→ Try it: With both ends included, repeat exactly the lines of the entries below from the one containing "(m : M A) (k : A" down to the one containing "else ((log ++ [r])%list, Throw e)", and no others.

Stored items:
--- START ---
Record response : Type := mkResponse {
  ok : bool;
  status : Z;
  statusText : string;
  json : result value               (* what response.json() settles to *)
}.

(** The platform and the network behind [fetch].  [settles] is what the
    call settles to for a request, given the requests sent before it
    ([Throw] is a rejected promise).  [unsent] says, of a call that is
    rejected, whether the platform turned the request down before sending
    it, as it does for a URL that does not parse and for a header value
    that is not legal.  A call that is answered has been sent. *)
Record world : Type := mkWorld {
  settles :> list request -> request -> result response;
  unsent : list request -> request -> bool
}.

(** [AbortSignal.timeout(ms)] throws unless [ms] is a number in the range of
    an unsigned long long (a TypeError in browsers; the error is never an
    instance of [SolanaError]). *)
Definition AbortSignal_timeout (ms : optional Z) : result Z :=
  match ms with
  | Defined t =>
      if (0 <=? t) && (t <=? 2 ^ 53 - 1) then Ok t
      else Throw (NativeError "TypeError")
  | _ => Throw (NativeError "TypeError")
  end.

(** *** Asynchronous operations

    An operation runs against the network and a log of the requests issued
    so far; it returns the extended log and how its promise settles. *)
Definition M (A : Type) : Type :=
  world -> list request -> list request * result A.

Definition ret {A : Type} (a : A) : M A := fun _ log => (log, Ok a).

Definition throw {A : Type} (e : exn) : M A := fun _ log => (log, Throw e).

Definition lift {A : Type} (r : result A) : M A := fun _ log => (log, r).

Definition bind {A B : Type} (m : M A) (k : A -> M B) : M B :=
  fun w log =>
    match m w log with
    | (log', Ok a) => k a w log'
    | (log', Throw e) => (log', Throw e)
    end.

Definition try_catch {A : Type} (m : M A) (handler : exn -> M A) : M A :=
  fun w log =>
    match m w log with
    | (log', Throw e) => handler e w log'
    | settled_ok => settled_ok
    end.

(** What becomes of a request that [fetch] has taken: it is logged as sent
    unless the platform turned it down first. *)
Definition transmit (r : request) : M response :=
  fun w log =>
    match w log r with
    | Ok response => ((log ++ [r])%list, Ok response)
    | Throw e =>
        if unsent w log r then (log, Throw e)
        else ((log ++ [r])%list, Throw e)
    end.

(** [fetch(url, options)].  A GET or HEAD request with a body is refused
    with a TypeError before anything is sent. *)
Definition fetch (r : request) : M response :=
  fun w log =>
    match req_body r with
    | Some _ =>
        if (req_method r =? "GET")%string || (req_method r =? "HEAD")%string
        then (log, Throw (NativeError "TypeError"))
        else transmit r w log
    | None => transmit r w log
    end.

Declare Scope js_scope.
Delimit Scope js_scope with js.
Notation "x <- m ;; k" := (bind m (fun x => k))
  (at level 61, m at next level, right associativity) : js_scope.
Notation "'try' m 'catch' h" := (try_catch m h)
  (at level 62, m at level 61, h at level 9) : js_scope.
Local Open Scope js_scope.

(** Running an operation on a fresh log. *)
Definition run_op {A : Type} (m : M A) (w : world) : list request * result A :=
  m w [].

Definition requests_of {A : Type} (m : M A) (w : world) : list request :=
  fst (run_op m w).

Definition result_of {A : Type} (m : M A) (w : world) : result A :=
  snd (run_op m w).

(** ** SolanaLicenseManager.ts *)

Module SolanaLicenseManager.

Record t : Type := new { config : SolanaConfig }.

Definition makeRequest (this : t) (method endpoint : string) (data : value)
  : M value :=
  let url := template (fun s => s) (baseUrl (config this)) ++ endpoint in
  signal <- lift (AbortSignal_timeout (timeout (config this))) ;;
  let options :=
    mkRequest url method
      [("Content-Type", "application/json");
       ("Authorization", "Bearer " ++ apiKey (config this));
       ("X-API-Version", "1.0");
       ("X-Platform", "solana")]
      (if truthy data then Some data else None)
      signal in
  try
    (response <- fetch options ;;
     if negb (ok response)
     then throw (SolanaNetworkError
                   ("HTTP " ++ bigint_toString (status response) ++ ": "
                    ++ statusText response) NoDetails)
     else lift (json response))
  catch (fun error =>
    if instanceof_SolanaError error then throw error
    else throw (SolanaNetworkError "API request failed" (Cause error))).

Definition createLicense (this : t) (userId productId metadata : value)
  : M value :=
  try
    (if falsy userId || falsy productId
     then throw (SolanaValidationError
                   "User ID and Product ID are required" NoDetails)
     else
       response <- makeRequest this "POST" "/licenses"
         (object_literal
            [("userId", userId);
             ("productId", productId);
             ("metadata",
               object_literal
                 (spread metadata ++
                  [("platform", VString "solana");
                   ("createdVia", VString "sdk")]))]) ;;
       lift (get response "data"))
  catch (fun error =>
    if instanceof_SolanaError error then throw error
    else throw (SolanaError "Failed to create license"
                            "LICENSE_CREATE_ERROR" (Cause error))).

Definition validateLicense (this : t) (licenseKey : value) : M value :=
  try
    (if falsy licenseKey
     then throw (SolanaValidationError "License key is required" NoDetails)
     else
       response <- makeRequest this "POST" "/licenses/validate"
         (object_literal
            [("licenseKey", licenseKey);
             ("platform", VString "solana")]) ;;
       data <- lift (get response "data") ;;
       lift (get data "valid"))
  catch (fun error =>
    if instanceof_SolanaError error then throw error
    else throw (SolanaError "Failed to validate license"
                            "LICENSE_VALIDATE_ERROR" (Cause error))).

Definition getLicense (this : t) (licenseId : value) : M value :=
  try
    (if falsy licenseId
     then throw (SolanaValidationError "License ID is required" NoDetails)
     else
       segment <- lift (to_string licenseId) ;;
       response <- makeRequest this "GET"
         ("/licenses/" ++ segment) VUndefined ;;
       lift (get response "data"))
  catch (fun error =>
    if instanceof_SolanaError error then throw error
    else throw (SolanaError "Failed to get license"
                            "LICENSE_GET_ERROR" (Cause error))).

Definition updateLicense (this : t) (licenseId updates : value) : M value :=
  try
    (if falsy licenseId
     then throw (SolanaValidationError "License ID is required" NoDetails)
     else
       segment <- lift (to_string licenseId) ;;
       response <- makeRequest this "PUT" ("/licenses/" ++ segment)
         (object_literal
            (spread updates ++
             [("platform", VString "solana")])) ;;
       lift (get response "data"))
  catch (fun error =>
    if instanceof_SolanaError error then throw error
    else throw (SolanaError "Failed to update license"
                            "LICENSE_UPDATE_ERROR" (Cause error))).

Definition revokeLicense (this : t) (licenseId : value) : M value :=
  try
    (if falsy licenseId
     then throw (SolanaValidationError "License ID is required" NoDetails)
     else
       segment <- lift (to_string licenseId) ;;
       response <- makeRequest this "DELETE"
         ("/licenses/" ++ segment) VUndefined ;;
       data <- lift (get response "data") ;;
       lift (get data "success"))
  catch (fun error =>
    if instanceof_SolanaError error then throw error
    else throw (SolanaError "Failed to revoke license"
                            "LICENSE_REVOKE_ERROR" (Cause error))).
--- END ---
→ Finished exercise:
Definition bind {A B : Type} (m : M A) (k : A -> M B) : M B :=
  fun w log =>
    match m w log with
    | (log', Ok a) => k a w log'
    | (log', Throw e) => (log', Throw e)
    end.

Definition try_catch {A : Type} (m : M A) (handler : exn -> M A) : M A :=
  fun w log =>
    match m w log with
    | (log', Throw e) => handler e w log'
    | settled_ok => settled_ok
    end.

(** What becomes of a request that [fetch] has taken: it is logged as sent
    unless the platform turned it down first. *)
Definition transmit (r : request) : M response :=
  fun w log =>
    match w log r with
    | Ok response => ((log ++ [r])%list, Ok response)
    | Throw e =>
        if unsent w log r then (log, Throw e)
        else ((log ++ [r])%list, Throw e)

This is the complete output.